▶ **TASK OBJECTIVE**: Nothing but the data, repeated exactly, belongs in the answer.

EXERCISE MATERIALS: Begin

(** The field updates of [CollectAll], one per probe. *)
Definition with_cpu (r : result float64) (m : MetricSnapshot) : MetricSnapshot :=
  match r with
  | Err _ => m
  | Ok cpu =>
      {| ServerID := ServerID m; ServerName := ServerName m; CPUUsage := cpu;
         MemTotal := MemTotal m; MemUsed := MemUsed m; MemFree := MemFree m;
         MemPercent := MemPercent m;
         DiskTotal := DiskTotal m; DiskUsed := DiskUsed m; DiskFree := DiskFree m;
         DiskPercent := DiskPercent m;
         NetRX := NetRX m; NetTX := NetTX m; Uptime := Uptime m;
         Timestamp := Timestamp m |}
  end.

Definition with_mem (r : result (Z * Z * Z)) (m : MetricSnapshot) : MetricSnapshot :=
  match r with
  | Err _ => m
  | Ok (memTotal, memUsed, memFree) =>
      {| ServerID := ServerID m; ServerName := ServerName m; CPUUsage := CPUUsage m;
         MemTotal := memTotal; MemUsed := memUsed; MemFree := memFree;
         MemPercent := if 0 <? memTotal then FPercent memUsed memTotal else MemPercent m;
         DiskTotal := DiskTotal m; DiskUsed := DiskUsed m; DiskFree := DiskFree m;
         DiskPercent := DiskPercent m;
         NetRX := NetRX m; NetTX := NetTX m; Uptime := Uptime m;
         Timestamp := Timestamp m |}
  end.

Definition with_disk (r : result (Z * Z * Z)) (m : MetricSnapshot) : MetricSnapshot :=
  match r with
  | Err _ => m
  | Ok (diskTotal, diskUsed, diskFree) =>
      {| ServerID := ServerID m; ServerName := ServerName m; CPUUsage := CPUUsage m;
         MemTotal := MemTotal m; MemUsed := MemUsed m; MemFree := MemFree m;
         MemPercent := MemPercent m;
         DiskTotal := diskTotal; DiskUsed := diskUsed; DiskFree := diskFree;
         DiskPercent := if 0 <? diskTotal then FPercent diskUsed diskTotal else DiskPercent m;
         NetRX := NetRX m; NetTX := NetTX m; Uptime := Uptime m;
         Timestamp := Timestamp m |}
  end.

EXERCISE MATERIALS: End

▶ **PROBLEM SOLUTION**:
(** The field updates of [CollectAll], one per probe. *)
Definition with_cpu (r : result float64) (m : MetricSnapshot) : MetricSnapshot :=
  match r with
  | Err _ => m
  | Ok cpu =>
      {| ServerID := ServerID m; ServerName := ServerName m; CPUUsage := cpu;
         MemTotal := MemTotal m; MemUsed := MemUsed m; MemFree := MemFree m;
         MemPercent := MemPercent m;
         DiskTotal := DiskTotal m; DiskUsed := DiskUsed m; DiskFree := DiskFree m;
         DiskPercent := DiskPercent m;
         NetRX := NetRX m; NetTX := NetTX m; Uptime := Uptime m;
         Timestamp := Timestamp m |}
  end.

Definition with_mem (r : result (Z * Z * Z)) (m : MetricSnapshot) : MetricSnapshot :=
  match r with
  | Err _ => m
  | Ok (memTotal, memUsed, memFree) =>
      {| ServerID := ServerID m; ServerName := ServerName m; CPUUsage := CPUUsage m;
         MemTotal := memTotal; MemUsed := memUsed; MemFree := memFree;
         MemPercent := if 0 <? memTotal then FPercent memUsed memTotal else MemPercent m;
         DiskTotal := DiskTotal m; DiskUsed := DiskUsed m; DiskFree := DiskFree m;
         DiskPercent := DiskPercent m;
         NetRX := NetRX m; NetTX := NetTX m; Uptime := Uptime m;
         Timestamp := Timestamp m |}
  end.

Definition with_disk (r : result (Z * Z * Z)) (m : MetricSnapshot) : MetricSnapshot :=
  match r with
  | Err _ => m
  | Ok (diskTotal, diskUsed, diskFree) =>
      {| ServerID := ServerID m; ServerName := ServerName m; CPUUsage := CPUUsage m;
         MemTotal := MemTotal m; MemUsed := MemUsed m; MemFree := MemFree m;
         MemPercent := MemPercent m;
         DiskTotal := diskTotal; DiskUsed := diskUsed; DiskFree := diskFree;
         DiskPercent := if 0 <? diskTotal then FPercent diskUsed diskTotal else DiskPercent m;
         NetRX := NetRX m; NetTX := NetTX m; Uptime := Uptime m;
         Timestamp := Timestamp m |}
  end.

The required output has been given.